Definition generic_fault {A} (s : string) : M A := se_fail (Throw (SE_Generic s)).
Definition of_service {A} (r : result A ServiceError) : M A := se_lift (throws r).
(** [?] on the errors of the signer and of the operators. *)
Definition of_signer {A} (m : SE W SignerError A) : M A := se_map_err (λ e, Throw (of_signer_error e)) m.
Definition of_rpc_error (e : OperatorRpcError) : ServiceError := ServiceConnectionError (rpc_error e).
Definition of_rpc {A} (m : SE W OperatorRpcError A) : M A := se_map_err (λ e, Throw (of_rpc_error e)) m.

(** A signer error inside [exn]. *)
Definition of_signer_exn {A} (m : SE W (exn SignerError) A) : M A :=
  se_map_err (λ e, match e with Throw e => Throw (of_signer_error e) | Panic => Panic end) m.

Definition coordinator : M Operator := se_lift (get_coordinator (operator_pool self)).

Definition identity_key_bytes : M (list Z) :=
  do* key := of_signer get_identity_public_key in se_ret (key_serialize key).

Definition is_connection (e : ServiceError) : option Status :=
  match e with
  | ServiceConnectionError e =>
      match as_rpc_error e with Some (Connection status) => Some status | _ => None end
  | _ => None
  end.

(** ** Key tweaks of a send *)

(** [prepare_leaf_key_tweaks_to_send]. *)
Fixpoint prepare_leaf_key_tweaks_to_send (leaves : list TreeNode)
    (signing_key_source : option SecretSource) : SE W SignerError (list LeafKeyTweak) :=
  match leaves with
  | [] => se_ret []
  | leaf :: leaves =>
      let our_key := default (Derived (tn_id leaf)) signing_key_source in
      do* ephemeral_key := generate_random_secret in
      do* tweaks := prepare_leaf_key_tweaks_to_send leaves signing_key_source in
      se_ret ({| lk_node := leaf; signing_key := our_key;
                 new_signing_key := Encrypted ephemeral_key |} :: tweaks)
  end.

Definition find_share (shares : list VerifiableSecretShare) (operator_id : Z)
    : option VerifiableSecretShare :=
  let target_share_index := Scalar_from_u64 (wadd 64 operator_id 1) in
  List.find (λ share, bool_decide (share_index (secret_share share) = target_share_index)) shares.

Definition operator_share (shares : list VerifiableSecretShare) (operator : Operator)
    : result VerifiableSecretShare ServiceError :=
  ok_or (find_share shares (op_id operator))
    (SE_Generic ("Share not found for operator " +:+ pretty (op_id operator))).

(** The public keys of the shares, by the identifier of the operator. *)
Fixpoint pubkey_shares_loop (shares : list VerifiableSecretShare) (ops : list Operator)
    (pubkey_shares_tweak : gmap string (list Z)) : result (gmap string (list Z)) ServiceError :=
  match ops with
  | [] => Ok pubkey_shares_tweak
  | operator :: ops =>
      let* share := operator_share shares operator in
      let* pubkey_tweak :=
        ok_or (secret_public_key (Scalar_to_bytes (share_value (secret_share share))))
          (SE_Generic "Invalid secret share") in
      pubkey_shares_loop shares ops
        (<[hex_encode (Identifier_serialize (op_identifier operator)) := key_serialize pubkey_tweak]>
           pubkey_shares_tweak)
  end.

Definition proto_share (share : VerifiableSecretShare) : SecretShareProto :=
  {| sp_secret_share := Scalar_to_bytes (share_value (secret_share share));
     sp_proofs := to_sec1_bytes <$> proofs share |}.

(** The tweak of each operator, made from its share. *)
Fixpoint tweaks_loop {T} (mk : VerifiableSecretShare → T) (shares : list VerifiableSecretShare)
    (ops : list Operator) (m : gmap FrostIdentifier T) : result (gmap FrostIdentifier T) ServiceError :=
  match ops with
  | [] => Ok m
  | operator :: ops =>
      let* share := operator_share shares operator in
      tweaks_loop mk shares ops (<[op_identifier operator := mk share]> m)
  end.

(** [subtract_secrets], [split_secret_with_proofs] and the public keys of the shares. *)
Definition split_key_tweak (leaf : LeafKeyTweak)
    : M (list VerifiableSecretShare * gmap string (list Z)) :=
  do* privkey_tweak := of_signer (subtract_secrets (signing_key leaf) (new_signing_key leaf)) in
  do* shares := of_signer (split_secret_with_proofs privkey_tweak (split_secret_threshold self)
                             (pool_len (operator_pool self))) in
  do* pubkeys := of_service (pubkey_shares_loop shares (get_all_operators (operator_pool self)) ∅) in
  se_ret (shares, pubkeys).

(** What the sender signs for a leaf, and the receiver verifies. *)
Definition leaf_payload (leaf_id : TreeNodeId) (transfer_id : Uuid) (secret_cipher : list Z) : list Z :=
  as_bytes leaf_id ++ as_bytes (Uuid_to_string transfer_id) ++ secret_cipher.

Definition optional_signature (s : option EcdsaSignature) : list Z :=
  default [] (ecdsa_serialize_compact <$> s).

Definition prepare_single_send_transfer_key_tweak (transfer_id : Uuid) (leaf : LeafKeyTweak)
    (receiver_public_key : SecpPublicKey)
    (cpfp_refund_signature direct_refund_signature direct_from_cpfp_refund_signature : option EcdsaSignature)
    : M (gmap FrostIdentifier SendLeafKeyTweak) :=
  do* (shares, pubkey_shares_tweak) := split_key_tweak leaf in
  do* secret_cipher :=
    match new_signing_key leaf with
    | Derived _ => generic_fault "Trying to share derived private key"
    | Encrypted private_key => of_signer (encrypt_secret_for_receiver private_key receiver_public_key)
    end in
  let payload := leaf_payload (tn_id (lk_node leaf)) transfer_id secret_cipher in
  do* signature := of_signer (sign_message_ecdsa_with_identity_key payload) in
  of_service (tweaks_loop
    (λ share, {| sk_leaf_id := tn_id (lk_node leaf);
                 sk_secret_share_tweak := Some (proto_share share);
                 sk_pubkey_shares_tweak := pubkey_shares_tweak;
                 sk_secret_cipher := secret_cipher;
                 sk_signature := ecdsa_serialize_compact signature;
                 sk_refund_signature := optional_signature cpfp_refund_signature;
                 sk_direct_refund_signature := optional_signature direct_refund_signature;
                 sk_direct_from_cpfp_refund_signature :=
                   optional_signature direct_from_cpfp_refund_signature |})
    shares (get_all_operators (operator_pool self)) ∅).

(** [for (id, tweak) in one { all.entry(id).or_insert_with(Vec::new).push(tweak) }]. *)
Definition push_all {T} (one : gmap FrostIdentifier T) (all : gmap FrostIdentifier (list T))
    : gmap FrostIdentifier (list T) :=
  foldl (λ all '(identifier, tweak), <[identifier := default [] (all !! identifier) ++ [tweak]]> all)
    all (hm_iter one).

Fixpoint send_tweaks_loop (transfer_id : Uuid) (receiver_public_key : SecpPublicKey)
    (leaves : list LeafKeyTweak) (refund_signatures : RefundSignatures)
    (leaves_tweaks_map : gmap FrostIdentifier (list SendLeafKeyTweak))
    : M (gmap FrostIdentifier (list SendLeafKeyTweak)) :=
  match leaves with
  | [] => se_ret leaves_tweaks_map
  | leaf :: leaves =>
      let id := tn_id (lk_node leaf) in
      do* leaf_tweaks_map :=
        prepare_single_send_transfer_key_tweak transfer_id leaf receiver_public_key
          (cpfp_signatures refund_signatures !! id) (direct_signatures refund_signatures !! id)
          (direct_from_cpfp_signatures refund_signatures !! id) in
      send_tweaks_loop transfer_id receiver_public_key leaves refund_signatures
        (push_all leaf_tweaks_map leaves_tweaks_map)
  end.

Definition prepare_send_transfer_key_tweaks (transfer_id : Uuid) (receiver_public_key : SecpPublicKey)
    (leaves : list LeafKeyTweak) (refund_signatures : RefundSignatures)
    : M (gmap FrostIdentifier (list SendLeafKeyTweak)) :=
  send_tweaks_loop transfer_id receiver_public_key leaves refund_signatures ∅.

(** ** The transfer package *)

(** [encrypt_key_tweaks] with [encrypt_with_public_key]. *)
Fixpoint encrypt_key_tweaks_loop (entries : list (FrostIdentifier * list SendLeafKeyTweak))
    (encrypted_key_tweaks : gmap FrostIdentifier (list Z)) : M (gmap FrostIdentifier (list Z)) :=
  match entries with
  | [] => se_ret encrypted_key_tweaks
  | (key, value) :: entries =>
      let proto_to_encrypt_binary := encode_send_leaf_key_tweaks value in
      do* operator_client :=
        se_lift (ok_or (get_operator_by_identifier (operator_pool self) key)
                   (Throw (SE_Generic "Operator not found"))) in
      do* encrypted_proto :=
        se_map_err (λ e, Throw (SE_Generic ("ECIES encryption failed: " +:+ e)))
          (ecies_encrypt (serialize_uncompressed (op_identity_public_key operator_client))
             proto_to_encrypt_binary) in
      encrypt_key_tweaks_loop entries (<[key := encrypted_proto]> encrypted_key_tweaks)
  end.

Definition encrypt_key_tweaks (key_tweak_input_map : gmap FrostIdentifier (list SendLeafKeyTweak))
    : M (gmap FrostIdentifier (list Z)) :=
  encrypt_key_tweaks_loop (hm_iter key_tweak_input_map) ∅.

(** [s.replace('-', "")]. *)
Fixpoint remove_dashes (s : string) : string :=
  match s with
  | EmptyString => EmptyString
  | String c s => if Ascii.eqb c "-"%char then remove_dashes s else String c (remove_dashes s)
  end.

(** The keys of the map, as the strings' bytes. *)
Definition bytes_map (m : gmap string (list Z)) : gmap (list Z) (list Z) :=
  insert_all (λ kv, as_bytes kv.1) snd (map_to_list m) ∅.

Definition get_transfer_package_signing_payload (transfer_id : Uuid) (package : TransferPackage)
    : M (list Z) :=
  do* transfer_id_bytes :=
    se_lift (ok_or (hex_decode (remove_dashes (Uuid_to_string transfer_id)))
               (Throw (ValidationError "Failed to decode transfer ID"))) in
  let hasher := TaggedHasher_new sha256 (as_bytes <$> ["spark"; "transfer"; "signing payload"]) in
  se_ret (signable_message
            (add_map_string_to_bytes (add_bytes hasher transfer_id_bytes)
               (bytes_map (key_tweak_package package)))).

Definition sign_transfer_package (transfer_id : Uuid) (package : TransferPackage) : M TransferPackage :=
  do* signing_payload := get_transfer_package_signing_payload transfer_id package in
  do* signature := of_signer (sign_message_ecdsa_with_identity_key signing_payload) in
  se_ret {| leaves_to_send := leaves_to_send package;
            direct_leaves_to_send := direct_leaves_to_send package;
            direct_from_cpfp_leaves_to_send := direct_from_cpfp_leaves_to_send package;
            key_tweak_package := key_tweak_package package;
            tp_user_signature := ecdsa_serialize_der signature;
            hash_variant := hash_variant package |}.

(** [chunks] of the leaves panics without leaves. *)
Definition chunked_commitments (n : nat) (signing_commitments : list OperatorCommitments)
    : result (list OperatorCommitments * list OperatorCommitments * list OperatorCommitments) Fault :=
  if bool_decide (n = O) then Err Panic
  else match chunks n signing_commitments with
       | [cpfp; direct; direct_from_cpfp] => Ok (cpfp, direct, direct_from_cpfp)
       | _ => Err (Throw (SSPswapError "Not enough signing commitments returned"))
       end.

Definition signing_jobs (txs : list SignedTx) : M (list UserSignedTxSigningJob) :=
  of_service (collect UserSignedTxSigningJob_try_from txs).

==

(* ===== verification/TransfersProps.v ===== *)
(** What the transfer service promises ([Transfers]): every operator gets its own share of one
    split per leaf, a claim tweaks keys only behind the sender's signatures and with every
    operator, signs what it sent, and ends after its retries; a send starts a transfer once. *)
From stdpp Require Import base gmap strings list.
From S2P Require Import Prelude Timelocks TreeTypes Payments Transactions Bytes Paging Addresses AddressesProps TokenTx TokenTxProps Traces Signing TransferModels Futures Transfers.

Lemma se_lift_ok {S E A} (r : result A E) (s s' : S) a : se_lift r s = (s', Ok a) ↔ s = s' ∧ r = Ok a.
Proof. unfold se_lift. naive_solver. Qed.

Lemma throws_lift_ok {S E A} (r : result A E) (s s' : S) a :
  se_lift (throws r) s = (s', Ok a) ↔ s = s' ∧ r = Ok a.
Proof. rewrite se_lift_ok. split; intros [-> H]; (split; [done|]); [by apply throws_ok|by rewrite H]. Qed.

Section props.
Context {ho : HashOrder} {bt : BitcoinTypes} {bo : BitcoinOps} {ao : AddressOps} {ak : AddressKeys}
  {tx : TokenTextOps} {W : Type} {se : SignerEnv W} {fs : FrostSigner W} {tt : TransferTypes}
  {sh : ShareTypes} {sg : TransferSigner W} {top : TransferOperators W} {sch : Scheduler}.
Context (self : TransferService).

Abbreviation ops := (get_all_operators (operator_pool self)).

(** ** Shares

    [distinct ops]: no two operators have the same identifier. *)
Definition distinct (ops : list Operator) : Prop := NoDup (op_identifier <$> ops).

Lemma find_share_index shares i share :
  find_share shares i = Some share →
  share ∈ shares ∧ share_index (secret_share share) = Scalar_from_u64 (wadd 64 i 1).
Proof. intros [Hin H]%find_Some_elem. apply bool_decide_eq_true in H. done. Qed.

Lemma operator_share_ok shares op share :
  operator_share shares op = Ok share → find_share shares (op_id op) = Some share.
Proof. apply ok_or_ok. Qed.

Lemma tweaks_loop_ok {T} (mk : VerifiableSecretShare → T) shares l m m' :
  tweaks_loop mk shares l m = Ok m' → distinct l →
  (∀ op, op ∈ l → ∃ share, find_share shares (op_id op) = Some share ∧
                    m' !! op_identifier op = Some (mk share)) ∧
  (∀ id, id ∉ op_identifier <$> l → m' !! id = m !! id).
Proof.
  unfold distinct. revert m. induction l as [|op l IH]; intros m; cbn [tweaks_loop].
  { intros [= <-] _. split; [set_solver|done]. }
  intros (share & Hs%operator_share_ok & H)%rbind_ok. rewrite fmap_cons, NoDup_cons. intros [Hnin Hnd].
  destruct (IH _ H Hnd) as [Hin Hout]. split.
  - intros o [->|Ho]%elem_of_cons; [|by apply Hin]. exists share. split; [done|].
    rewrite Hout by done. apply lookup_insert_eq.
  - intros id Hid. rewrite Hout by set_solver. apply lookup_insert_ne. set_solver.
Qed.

* **YOUR GOAL**
Looking at the entries above, can you reproduce exactly the lines from the one that holds "Abbreviation ops := (get_all_operators" through the one that holds "find_share shares i = Some share →", and only those?

* **EXERCISE ANSWER**
Abbreviation ops := (get_all_operators (operator_pool self)).

(** ** Shares

    [distinct ops]: no two operators have the same identifier. *)
Definition distinct (ops : list Operator) : Prop := NoDup (op_identifier <$> ops).

Lemma find_share_index shares i share :
  find_share shares i = Some share →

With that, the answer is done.